Wellbutrin is a medication used for treating depression. Also known as bupropion, this medication is FDA-approved to treat major depressive disorder, seasonal affective disorder, and smoking cessation. Wellbutrin also has several off-label uses, including treating ADHD and bipolar disorder. However, these off-label uses are up for debate. If you are considering using Wellbutrin for anxiety during menopause, there are a few things you should know.
What is Wellbutrin?
Wellbutrin helps treat depression by increasing the activity in certain parts of the brain. Compared to other antidepressants, this medication has an atypical way of managing neurotransmitters in the brain. Specifically, Wellbutrin decreases the reuptake of norepinephrine and dopamine. Unlike many other antidepressant drugs, Wellbutrin does not have significant effects on serotonin, which can cause some unpleasant side effects in medications that do affect serotonin levels.

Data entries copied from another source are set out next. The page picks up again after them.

(* ===== verification/HostWires.v ===== *)
(** * What the life of the terminals leaves of the connections

    [calm]: of what [HostLink] goes by in the hub, the time, the agents, the hosts disconnected and
    reconnecting, nothing changes, and nothing new waits on a host. Most events of [ChannelLifecycle] are
    ([calm_exec]). *)

From Stdlib.Strings Require Import Byte.
From S2P Require Import Prelude JsMap ChannelData ChannelTrackers StateBroadcaster ChannelLifecycle ChannelChanges ChannelOps.
#[local] Open Scope lasterm_scope.

(** What waits on a host. *)
Definition wants (w : Wait) : bool :=
  match w with w_spawnReach _ _ _ | w_restartBegin _ | w_restartReach _ => true | _ => false end.

Create HintDb wires.
Section calm.
Context `{!Setup} {Sc Ou : Type} `{!Screens Sc, !Outputs Ou}.
Notation Hub := (Hub Sc Ou Wait).
Implicit Types (h u v : Hub).

Definition wires h := (h_now h, h_agents h, h_userDisconnected h, h_reconnecting h).
Record calm u v : Prop := {
  ca_wires : wires v = wires u;
  ca_wants n w : h_waits v !! n = Some w → wants w = true → h_waits u !! n = Some w
}.
Lemma calm_refl u : calm u u.
Proof. by split. Qed.
Lemma calm_trans u v w : calm u v → calm v w → calm u w.
Proof. intros [A B] [C D]. split; [congruence|eauto]. Qed.
Lemma calm_same u v w : wires w = wires v → h_waits w = h_waits v → calm u v → calm u w.
Proof. intros H1 H2 [A B]. split; [congruence|]. rewrite H2. exact B. Qed.
Lemma calm_fold {A} (f : Hub → A → Hub) l u v : (∀ w x, calm u w → calm u (f w x)) → calm u v →
  calm u (fold_left f l v).
Proof. intros Hf. revert v. induction l as [|x l IH]; intros v Hv; [done|]. simpl. auto. Qed.
Lemma calm_each m cs u v : calm u v → calm u (tell_each m cs v).
Proof. by apply calm_same; apply told_field. Qed.
Lemma calm_tell m c u v : calm u v → calm u (tell m c v).
Proof. apply (calm_each m [c]). Qed.
Lemma calm_broadcast m u v : calm u v → calm u (broadcastToAllClients m v).
Proof. apply calm_each. Qed.
Lemma calm_to_channel ch m u v : calm u v → calm u (broadcastToChannel ch m v).
Proof. unfold broadcastToChannel. destruct (channel_of ch v); [apply calm_each|done]. Qed.
Lemma calm_on_channel ch f u v : calm u v → calm u (on_channel ch f v).
Proof. by apply calm_same; unfold on_channel; destruct (h_channels v !! ch). Qed.
(** What waits for nothing of a host may start to wait, or be settled. *)
Lemma calm_push w u v : wants w = false → calm u v → calm u (push w v).
Proof.
  intros Hw [A B]. split; [done|]. intros n w'. cbn. rewrite js_lookup_insert. destruct (decide _); [|apply B].
  intros [= <-]. congruence.
Qed.
Lemma calm_settle n w u v : wants w = false → calm u v → calm u (settle n w v).
Proof.
  intros Hw [A B]. split; [done|]. intros n' w'. cbn. rewrite js_lookup_alter. destruct (decide _); [|apply B].
  intros (? & _ & ->)%fmap_Some. congruence.
Qed.
Lemma calm_drop n u v : calm u v → calm u (drop_wait n v).
Proof. intros [A B]. split; [done|]. intros n' w'. cbn. rewrite js_lookup_delete. destruct (decide _); [done|apply B].
  Qed.
End calm.
#[export] Hint Resolve calm_refl calm_fold calm_each calm_tell calm_broadcast calm_to_channel calm_on_channel
  calm_drop : wires.
#[export] Hint Extern 1 (calm _ (push _ _)) => simple apply calm_push; [reflexivity|] : wires.
#[export] Hint Extern 1 (calm _ (settle _ _ _)) => simple apply calm_settle; [reflexivity|] : wires.
(** A field that is not of the wires. *)
#[export] Hint Extern 2 (calm _ (set_field _ _ ?v)) => simple apply (calm_same _ v); [generalize v;
  reflexivity..|] : wires.
#[export] Hint Extern 2 (calm _ (emit _ ?v)) => simple apply (calm_same _ v); [reflexivity..|] : wires.
#[export] Hint Extern 2 (calm _ (on_obj _ _ ?v)) => simple apply (calm_same _ v); [reflexivity..|] : wires.
#[export] Hint Extern 3 (calm _ (if ?b then _ else _)) => destruct b : wires.
#[export] Hint Extern 3 (calm _ (match ?x with _ => _ end)) => destruct x : wires.
Ltac calms := intros; cbv beta iota zeta; eauto 40 with wires nocore.

Section broadcasts.
Context `{!Setup} {Sc Ou : Type} `{!Screens Sc, !Outputs Ou}.
Notation Hub := (Hub Sc Ou Wait).
Implicit Types (h u v : Hub).

Lemma calm_on_set r f u v : calm u v → calm u (on_set r f v).
Proof. unfold on_set. calms. Qed.
Lemma calm_attach_id c ch u v : calm u v → calm u (attach_id c ch v).
Proof. unfold attach_id. calms. Qed.
Lemma calm_detach_id c ch u v : calm u v → calm u (detach_id c ch v).
Proof. unfold detach_id. calms. Qed.
Lemma calm_session host session status u v : calm u v → calm u (updateSessionStatus host session status v).
Proof. unfold updateSessionStatus. calms. Qed.
Lemma calm_announce host u v : calm u v → calm u (announceSessionState host v).
Proof. unfold announceSessionState. calms. Qed.
Lemma calm_status ch session status exitCode reason u v : calm u v →
  calm u (updateChannelStatus ch session status exitCode reason v).
Proof. unfold updateChannelStatus. calms. Qed.
Lemma calm_detached host u v : calm u v → calm u (checkSessionDetached host v).
Proof. pose proof calm_session. unfold checkSessionDetached. calms. Qed.
Lemma calm_resolved ch u v : calm u v → calm u (resolveDisplayTitle ch v).2.
Proof. unfold resolveDisplayTitle. intros Hv. destruct (resolved_title ch v); simpl; calms. Qed.
Lemma calm_untrack ch u v : calm u v → calm u (untrack ch v).
Proof. unfold untrack. calms. Qed.
Lemma calm_track ch u v : calm u v → calm u (track ch v).
Proof. unfold track. calms. Qed.
Lemma calm_delete ch u v : calm u v → calm u (delete_channel ch v).
Proof. unfold delete_channel. calms. Qed.
Lemma calm_idle host u v : calm u v → calm u (agentMayBeIdle host v).
Proof. unfold agentMayBeIdle. calms. Qed.
Lemma calm_tick u v : calm u v → calm u (tick v).
Proof. unfold tick. calms. Qed.
Lemma calm_put ch c u v : calm u v → calm u (put_channel ch c v).
Proof. unfold put_channel. calms. Qed.
Lemma calm_row_status ch status u v : calm u v → calm u (row_status ch status v).
Proof. unfold row_status. calms. Qed.
Lemma calm_forget_request n u v : calm u v → calm u (forget_request n v).
Proof. unfold forget_request. calms. Qed.
Lemma calm_release reuse u v : calm u v → calm u (release reuse v).
Proof. unfold release. calms. Qed.
Lemma calm_restart_over ch u v : calm u v → calm u (restart_over ch v).
Proof. unfold restart_over. calms. Qed.
Lemma calm_ask a m w u v : wants w = false → calm u v → calm u (ask a m w v).
Proof. intros Hw Hv. unfold ask. apply calm_push; [done|]. calms. Qed.
End broadcasts.
#[export] Hint Resolve calm_on_set calm_attach_id calm_detach_id calm_session calm_announce calm_status calm_detached
  calm_untrack calm_track calm_delete calm_idle calm_tick calm_put calm_row_status calm_forget_request calm_release
  calm_restart_over : wires.
#[export] Hint Extern 1 (calm _ (ask _ _ _ _)) => simple apply calm_ask; [reflexivity|] : wires.

Section terminals.
Context `{!Setup} {Sc Ou : Type} `{!Screens Sc, !Outputs Ou}.
Notation Hub := (Hub Sc Ou Wait).
Implicit Types (h u v : Hub).

Lemma calm_detachClient c ch u v : calm u v → calm u (detachClient c ch v).
Proof. unfold detachClient. calms. Qed.
Lemma calm_removeClient c u v : calm u v → calm u (removeClient c v).
Proof. pose proof calm_detachClient. unfold removeClient. calms. Qed.
Lemma calm_titles ch u v : calm u v → calm u (notifyChannelRenamed ch v).
Proof.
  intros Hv. pose proof (calm_resolved ch _ _ Hv) as Hr. unfold notifyChannelRenamed.
  destruct (resolveDisplayTitle ch v) as [t w]. destruct (channel_of ch v), (h_rows v !! ch); calms.
Qed.
Lemma calm_display u v : calm u v → calm u (broadcastDisplayTitles v).
Proof.
  unfold broadcastDisplayTitles. apply calm_fold. intros w ch Hw%(calm_resolved ch).
  destruct (resolveDisplayTitle ch w). calms.
Qed.
Lemma calm_title ch t u v : calm u v → calm u (handleTitleChange ch t v).
Proof.
  intros Hv. unfold handleTitleChange. destruct (channel_of ch v); [|done].
  assert (calm u (on_channel ch (λ c, c <{ cs_dynamicTitle := Some t }>) v)) as Hw%(calm_resolved ch) by calms.
  destruct (resolveDisplayTitle ch _). calms.
Qed.
Lemma calm_process ch t u v : calm u v → calm u (handleProcessTitle ch t v).
Proof.
  intros Hv. unfold handleProcessTitle. destruct (channel_of ch v); [|done].
  assert (calm u (on_channel ch (λ c, c <{ cs_processTitle := Some t }>) v)) as Hw%(calm_resolved ch) by calms.
  destruct (resolveDisplayTitle ch _). calms.
Qed.
Lemma calm_forgetChannel ch u v : calm u v → calm u (forgetChannel ch v).
Proof. unfold forgetChannel. calms. Qed.
Lemma calm_destroy ch u v : calm u v → calm u (destroyChannel ch v).
Proof. unfold destroyChannel. calms. Qed.
Lemma calm_retire ch session u v : calm u v → calm u (retireChannel ch session v).
Proof. pose proof calm_forgetChannel. unfold retireChannel. calms. Qed.
Lemma calm_end_all host ending u v :
  (∀ ch c w, calm u w → calm u (ending ch c w)) → calm u v → calm u (end_all host ending v).
Proof. pose proof calm_forgetChannel. intros He. unfold end_all. calms. Qed.
Lemma calm_stopped host u v : calm u v → calm u (endChannelsOfStoppedAgent host v).
Proof. apply calm_end_all. calms. Qed.
Lemma calm_created ch host session config cols rows u v : calm u v →
  calm u (created_message ch host session config cols rows v).
Proof. intros Hv%(calm_resolved ch). unfold created_message. destruct (resolveDisplayTitle ch v). calms. Qed.
Lemma calm_move from to_ cs u v : calm u v → calm u (move_clients from to_ cs v).
Proof. unfold move_clients. calms. Qed.
Lemma calm_row_if_missing ch session r u v : calm u v → calm u (row_if_missing ch session r v).
Proof. unfold row_if_missing. calms. Qed.
End terminals.
#[export] Hint Resolve calm_detachClient calm_removeClient calm_titles calm_display calm_title calm_process
  calm_forgetChannel
  calm_destroy calm_retire calm_stopped calm_created calm_move calm_row_if_missing : wires.

Section waits.
Context `{!Setup} {Sc Ou : Type} `{!Screens Sc, !Outputs Ou}.
Notation Hub := (Hub Sc Ou Wait).
Implicit Types (h u v : Hub).

Lemma calm_applied ch r u v : calm u v → calm u (applyRestartState ch r v).
Proof.
  intros Hv. unfold applyRestartState, new_set. destruct (session_at r v) as [s|]; [|done]. cbv zeta.
  destruct (match _ with Some _ => _ | None => _ end) as [set v0] eqn:He.
  assert (calm u v0) as Hv0.
  { destruct (rs_obj r ≫= _); injection He as <- <-; [done|]. by apply (calm_same u v). }
  clear He Hv. destruct (negb _); calms.
Qed.
Lemma calm_attach_ok ch obj cached title c u v : calm u v → calm u (attach_ok ch obj cached title c v).
Proof. unfold attach_ok. destruct (sizeOf ch obj v). calms. Qed.
Lemma calm_letGo c obj ch u v : calm u v → calm u (letGoOfStaleAttach c obj ch v).
Proof. unfold letGoOfStaleAttach. calms. Qed.
Lemma calm_stored ch screen lastSeq u v : calm u v → calm u (storeSnapshot ch screen lastSeq v).
Proof. unfold storeSnapshot. calms. Qed.
Lemma calm_respawned ch obj for_ u v : calm u v → calm u (respawned ch obj for_ v).
Proof. unfold respawned. calms. Qed.
Lemma calm_not_respawned ch obj u v : calm u v → calm u (not_respawned ch obj v).
Proof. unfold not_respawned. calms. Qed.
Lemma calm_reconcile host states a askedAt u v : calm u v → calm u (reconcileChannelState host states a askedAt v).
Proof. unfold reconcileChannelState, destroyOrphans, judge_one. calms. Qed.
Lemma calm_channel_exit host ch exitCode u v : calm u v → calm u (channel_exit host ch exitCode v).
Proof. unfold channel_exit, clearTitleDebounce, clearProcessTitleDebounce. calms. Qed.
Lemma calm_sendSpawn s u v : calm u v → calm u (sendSpawnAndWait s v).
Proof. unfold sendSpawnAndWait. calms. Qed.
Lemma calm_restart_send r u v : calm u v → calm u (restart_send r v).
Proof. unfold restart_send. calms. Qed.
Lemma calm_respawns host a for_ u v : calm u v → calm u (spawnChannelsForHost host a for_ v).
Proof. unfold spawnChannelsForHost, respawn_one. calms. Qed.
Lemma calm_attach_ask c ch obj title a u v : calm u v → calm u (attach_ask c ch obj title a v).
Proof. unfold attach_ask. calms. Qed.
Lemma calm_attach_settle n ch w u v : wants w = false → calm u v → calm u (attach_settle n ch w v).
Proof. intros Hw Hv. unfold attach_settle. cbv zeta. apply calm_settle; [done|]. destruct (bool_decide _); calms. Qed.
End waits.
#[export] Hint Resolve calm_applied calm_attach_ok calm_letGo calm_stored calm_respawned calm_not_respawned
  calm_reconcile
  calm_channel_exit calm_sendSpawn calm_restart_send calm_respawns calm_attach_ask : wires.
#[export] Hint Extern 1 (calm _ (attach_settle _ _ _ _)) => simple apply calm_attach_settle; [reflexivity|] : wires.

Section events.
Context `{!Setup} {Sc Ou : Type} `{!Screens Sc, !Outputs Ou}.
Notation Hub := (Hub Sc Ou Wait).
Implicit Types (h u v : Hub).

Lemma calm_message host m u v : calm u v → calm u (agent_message host m v).
Proof. unfold agent_message, rateLimitCheck, handleCwdChange. destruct m; calms. Qed.
Lemma calm_attach_reached c ch obj title host u v : calm u v → calm u (attach_reached c ch obj title host v).
Proof. unfold attach_reached. calms. Qed.
Lemma calm_handleAttach c ch u v : calm u v → calm u (handleAttach c ch v).
Proof.
  pose proof calm_attach_reached. intros Hv. unfold handleAttach. destruct (negb _); [done|].
    destruct (h_quitting v); [calms|].
  destruct (h_channels v !! ch) as [obj|]; [|calms]. destruct (channel_of ch v) as [s|]; [|calms].
  destruct (decide (cs_status s = dead)); [calms|]. cbv zeta.
  set (w := if decide (cs_status s = orphan) then _ else _).
  assert (calm u w) as Hw by (unfold w; calms). clearbody w.
  assert (calm u (restored ch w)) as Hr%(calm_resolved ch) by (unfold restored; calms).
  destruct (resolveDisplayTitle ch (restored ch w)). calms.
Qed.
Lemma calm_spawned n s ch u v : calm u v → calm u (spawned n s ch v).
Proof.
  intros Hv. unfold spawned. cbv zeta. destruct (spawned_row s ch _) as [rows|]; [|calms]. cbn [new_set]. calms.
Qed.
Lemma calm_answered n w m u v : calm u v → calm u (answered n w m v).
Proof.
  pose proof calm_spawned. intros Hv. unfold answered, spawn_answer, restart_answer, respawn_answer.
  destruct w as [| |s| | |r [|]|ch obj for_| |c ch obj title askedAt [|]|]; try done; [calms..| |].
  - assert (calm u (drop_wait n (forget_request n v))) as Hd by calms. revert Hd.
    generalize (drop_wait n (forget_request n v)). calms.
  - destruct (attach_answer m ch); [|done]. by apply calm_attach_settle.
Qed.
Lemma calm_from_agent host rid m u v : calm u v → calm u (from_agent host rid m v).
Proof. pose proof calm_answered. pose proof calm_message. unfold from_agent. calms. Qed.
Lemma calm_timeout n u v : calm u v → calm u (timeout n v).
Proof. unfold timeout, spawn_timeout. calms. Qed.

(** The events that are, whatever the hub. *)
Definition is_calm (e : Ev) : bool :=
  match e with
  | SpawnGoes _ | Restart _ | RestartGoes _ | UserDisconnects _ | UserActs _ _ | Reaching _ _ | DropAgent _ | Adopt _ _
  | CloseSession _ _ _ | AgentClosed _ _ _ | Displaced _ _ | States_ _ _ | Quit => false
  | _ => true
  end.
Lemma calm_exec e h : is_calm e = true → calm h (exec e h).
Proof.
  pose proof calm_handleAttach. pose proof calm_from_agent. pose proof calm_timeout. pose proof calm_attach_reached.
  assert (∀ n c ch obj title, calm h (attach_went n c ch obj title h)).
  { intros n c ch obj title. assert (calm h (drop_wait n h)) as Hd by calms. revert Hd. unfold attach_went.
    generalize (drop_wait n h). calms. }
  assert (∀ n c ch obj title askedAt a, calm h (attach_answered n c ch obj title askedAt a h)).
  { intros n c ch obj title askedAt a. assert (calm h (drop_wait n h)) as Hd by calms. revert Hd.
    unfold attach_answered.
    generalize (drop_wait n h). calms. }
  intros He. destruct e; try done; cbn [exec]; unfold addClient, handleInput, handleResize, setFilesPanel, title_timer,
    process_title_timer, clearTitleDebounce, clearProcessTitleDebounce, handleSpawn, restart_reached,
      restart_answered, ask_states; calms.
Qed.
End events.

What are neurotransmitters, and what do they do?
Neurotransmitters are chemical messages (like hormones) that move throughout our body to control every process that goes on in our body. These chemical messengers influence our mood, heart rate, sleep cycle, appetite, muscle movements, and breathing. We have several different types of neurotransmitters. Let’s take a look at the neurotransmitters that may affect depression.
- Dopamine is known as the reward or pleasure neurotransmitter. It is essential in determining our behavior, memory, learning, and coordination.
- Serotonin also regulates mood, as well as your appetite and sleep cycle. It plays a significant role in depression and anxiety, which is why one major class of antidepressants is called selective serotonin reuptake inhibitors (SSRIs).
- Norepinephrine plays a major role in our “fight-or-flight response,” along with epinephrine. In mood control, norepinephrine increases your arousal, alertness, and concentration. Low levels of norepinephrine are associated with depression and anxiety.
Is Wellbutrin Good For Anxiety?
People who struggle with anxiety can struggle to find a medication that does not have adverse side effects like drowsiness and sedation. Similarly, anxiety and depression often go hand-in-hand so many people benefit from a medication that can treat both conditions.
There have been mixed reviews on using Wellbutrin for anxiety. For example, because of the way Welbutrin increases certain neurotransmitters in the brain, people can sometimes suffer from worsening of anxiety. Wellbutrin can cause feelings of:
- Tremors or shaking
Even though anxiety is a side of effect of Wellbutrin, some older studies have looked at using Wellbutrin to treat generalized anxiety disorder (GAD) and even panic disorder. These studies found that Wellbutrin may help treat anxiety in specific individuals. However, at this time, the research is inconclusive on whether or not this medication can successfully treat anxiety.
Because of the way Wellbutrin increases certain neurotransmitters in the brain, people can sometimes suffer from worsening of anxiety.
How To Take Wellbutrin
Firstly, you will need to be familiar with the dosing of this medication should your doctor using Wellbutrin for anxiety. Typically, your doctor will start you on the lowest dose and gradually increase your dose until you have a therapeutic response. By slowly titrating your medication, your doctor can monitor for any adverse symptoms, including a worsening of your anxiety.
The Wellbutrin dosage for depression and anxiety usually starts at 150mg once a day in the morning. Generally, doses do not exceed 522mg per day.
How To Take It
Curious what to take with Wellbutrin for anxiety? Swallow your pill with water and take it with food if it upsets your stomach. Also, make sure to avoid drinking alcohol or using drugs as they may negate the beneficial effects of this medication and cause seizures.
The Final Word On Wellbutrin For Anxiety
As of now, Wellbutrin is not a first-line treatment of GAD. Likely, your doctor will want to try other medication and methods for treating your anxiety, including:
- Cognitive-behavioral therapy
- Lifestyle changes
- Avoiding triggers that may worsen anxiety, such as alcohol and caffeine
- Medications including SSRIs (Lexapro, Prozac, and Zoloft) and tricyclic antidepressants
Anxiety can be debilitating and can ultimately affect your quality of life. Also, anxiety is a common symptom of perimenopause and menopause. Meet with your doctor if you are struggling with anxiety.
Disclaimer: This is not medical advice, does not take the place of medical advice from your physician, and is not intended to treat or cure any disease. Patients should see a qualified medical provider for assessment and treatment.